We're now ready to do some testing with the Heritrix crawler. I know the current version of Graves is useless for the crawler because everything is a db query rather than a URL; the new one all URL-based, so I'd like to set up a test crawl asap and compare the results with what's in archive.org at the moment. I'll enlist CD's help with that.
The other thing I'd like to start working on is creating a site configuration for Solr. I think we have a decision to make at this point, though: do we go ahead and deploy the new site on a fresh eXist instance and then point the graves.uvic.ca domain name at it, or should we be a little cautious and wait till the Heritrix testing is done before trying that?
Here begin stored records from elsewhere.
(* ===== verification/Ramdsk.v ===== *)
(** * The encrypted RAM disk (src/indwriterups/project3/ramdsk.c)

    A transfer between a request's buffer and the disk goes through scatter
    tables and the kernel's block cipher, which is a parameter.  The request
    loop, the geometry, and the set-up and tear-down of the devices. *)

From S2P Require Import Prelude CMem.

Local Open Scope Z_scope.

(** ** Constants *)

Definition KERNEL_SECTOR_SIZE : Z := 512.

Definition RAMDSK_MINORS : Z := 16.

Definition PAGE_SIZE : Z := 4096.

(** The defaults of the module parameters. *)
Definition DISK_SIZE_MEGS : Z := 1.

Definition NUM_DISKS : nat := 1.

Definition default_nsectors : Z := s32 (DISK_SIZE_MEGS * 2048).

Definition default_hardsect_size : Z := 512.

(** ** Scatter tables and the cipher *)

(** An entry: buffer address and length. *)
Abbreviation sg := (Z * Z)%type.

(** The table [sgl] describes the bytes from [a] to [e] in order, at most a page
    per entry. *)
Fixpoint sg_tiles (a e : Z) (sgl : list sg) : Prop :=
  match sgl with
  | [] => a = e
  | (p, l) :: sgl' => p = a ∧ 0 < l <= PAGE_SIZE ∧ sg_tiles (a + l) e sgl'
  end.

Definition bytes (m : memory) (a : Z) (n : nat) : list Z := (λ i : nat, byte m (a + Z.of_nat i)) <$> seq 0 n.

Definition is_byte (x : Z) : Prop := 0 <= x < 256.

(** The crypto layer: a transform is allocated for an algorithm, given a key and,
    if it has one, an initialisation vector; [enc] and [dec] are what it does to a
    whole number of blocks. *)
Class BlkCipher (T : Type) := {
  crypto_alloc_blkcipher : list Z → option T;
  crypto_blkcipher_setkey : T → list Z → T * Z;
  crypto_blkcipher_ivsize : T → Z;
  crypto_blkcipher_set_iv : T → list Z → T;
  crypto_blkcipher_encrypt : T → list sg → list sg → Z → memory → Z * memory;
  crypto_blkcipher_decrypt : T → list sg → list sg → Z → memory → Z * memory;
  blocksize : T → Z;
  enc : T → list Z → list Z;
  dec : T → list Z → list Z;
  encrypt_tiled t dst src d a n m :
    0 < n → n mod blocksize t = 0 → sg_tiles d (d + n) dst → sg_tiles a (a + n) src →
    d = a ∨ d + n <= a ∨ a + n <= d → Forall is_byte (bytes m a (Z.to_nat n)) →
    ∃ m', crypto_blkcipher_encrypt t dst src n m = (0, m') ∧
      bytes m' d (Z.to_nat n) = enc t (bytes m a (Z.to_nat n)) ∧
      (∀ x, x < d ∨ d + n <= x → byte m' x = byte m x);
  decrypt_tiled t dst src d a n m :
    0 < n → n mod blocksize t = 0 → sg_tiles d (d + n) dst → sg_tiles a (a + n) src →
    d = a ∨ d + n <= a ∨ a + n <= d → Forall is_byte (bytes m a (Z.to_nat n)) →
    ∃ m', crypto_blkcipher_decrypt t dst src n m = (0, m') ∧
      bytes m' d (Z.to_nat n) = dec t (bytes m a (Z.to_nat n)) ∧
      (∀ x, x < d ∨ d + n <= x → byte m' x = byte m x);
  dec_enc t l : Forall is_byte l → Z.of_nat (length l) mod blocksize t = 0 → dec t (enc t l) = l;
  enc_bytes t l : Forall is_byte l → Forall is_byte (enc t l) }.

Section ramdsk.
Context {T : Type} `{BlkCipher T}.

(** ** Transfers *)

(** [struct ramdsk_dev]: the size, an [int], and the address of the data. *)
Record ramdsk_dev := Dev { dev_size : Z; dev_data : Z }.

(** The memory, and how many scatter tables and transforms are allocated. *)
Record state := State { mem : memory; tables : Z; tfms : Z }.

(** The module's parameters: the algorithm and the key. *)
Record params := Params { algorithm : list Z; key : list Z }.

(** The loop of fill_sgl from the [i]-th page on; [sgl_l - i] entries remain. *)
Fixpoint fill_sgl_from (n : nat) (buffer buf_l page_off : Z) : list sg :=
  match n with
  | O => []
  | S n' =>
      let size := if buf_l <? u64 (page_off + PAGE_SIZE) then u32 (buf_l - page_off) else PAGE_SIZE in
      (buffer + page_off, size) :: fill_sgl_from n' buffer buf_l (u64 (page_off + PAGE_SIZE))
  end.

Definition fill_sgl (sgl_l buffer buf_l : Z) : list sg := fill_sgl_from (Z.to_nat sgl_l) buffer buf_l 0.
(* ===== verification/Dinners.v ===== *)
(** * The list of dinners (src/concur/concurrent3/3way.c, data structure)

    The singly-linked list on a heap of nodes, its three operations with the
    dereferences they make, the list of nodes it represents, and the choice of a
    random index. *)

From Stdlib Require Import QArith Qround.
From S2P Require Import Prelude.

Local Open Scope Z_scope.

(** A node is named by a number. *)
Abbreviation loc := nat.

(** ** Nodes and the list *)

(** [struct TurkeyDinner] *)
Record dinner := Dinner { number_guests : Z; next_dinner : option loc }.

(** The nodes that are allocated, [turkey_dinners] and [dinner_count]. *)
Record dinners := Dinners {
  nodes : gmap loc dinner;
  turkey_dinners : option loc;
  dinner_count : Z }.

(** [while(my_last->next_dinner != NULL)]; [None] is an access to a node that is
    not allocated, or a loop longer than [fuel]. *)
Fixpoint find_last_loop (fuel : nat) (d : dinners) (my_last : loc) : option loc :=
  match fuel with
  | O => None
  | S fuel' =>
      n ← nodes d !! my_last;
      match next_dinner n with
      | None => Some my_last
      | Some l => find_last_loop fuel' d l
      end
  end.

(** The outer [None] is a failure, the inner one NULL. *)
Definition find_last_dinner (d : dinners) (first : option loc) : option (option loc) :=
  match first with
  | None => Some None
  | Some l => l ← find_last_loop (size (nodes d)) d l; Some (Some l)
  end.

Definition set_next (d : dinners) (l : loc) (n : option loc) : option dinners :=
  x ← nodes d !! l;
  Some (Dinners (<[l := Dinner (number_guests x) n]> (nodes d)) (turkey_dinners d) (dinner_count d)).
One more thing to think about:
The page-images all currently live in a folder on our Tomcat server, served by the old web application, and the static build is simply pointing at them. Obviously we should eventually pull them into SVN and build them into the eXist webapp and the static build. That will add about 160MB to the size of the svn repo (which is no problem) and twice that much to the products on Jenkins (which is a problem, because the Jenkins server has very little disk space free at this point). What I propose to do is to parameterize the build so that it can be run with a switch that says "point to remote images" (default for now) and "assume local images" (which I won't use till we're ready). Then I need to get sysadmin to give me more disk space on Jenkins, and we can go ahead and switch to a local build.
I've implemented the search, a process which required some changes to the way metadata (particularly dates) was stored in the HTML header; I've made a start on the results-paging functionality, with a lot more to do, and I've fixed some oddities and bugs in the rendering. I also want to give some more attention to turning a submitted query string into a proper Lucene query; that'll translate to all the projects.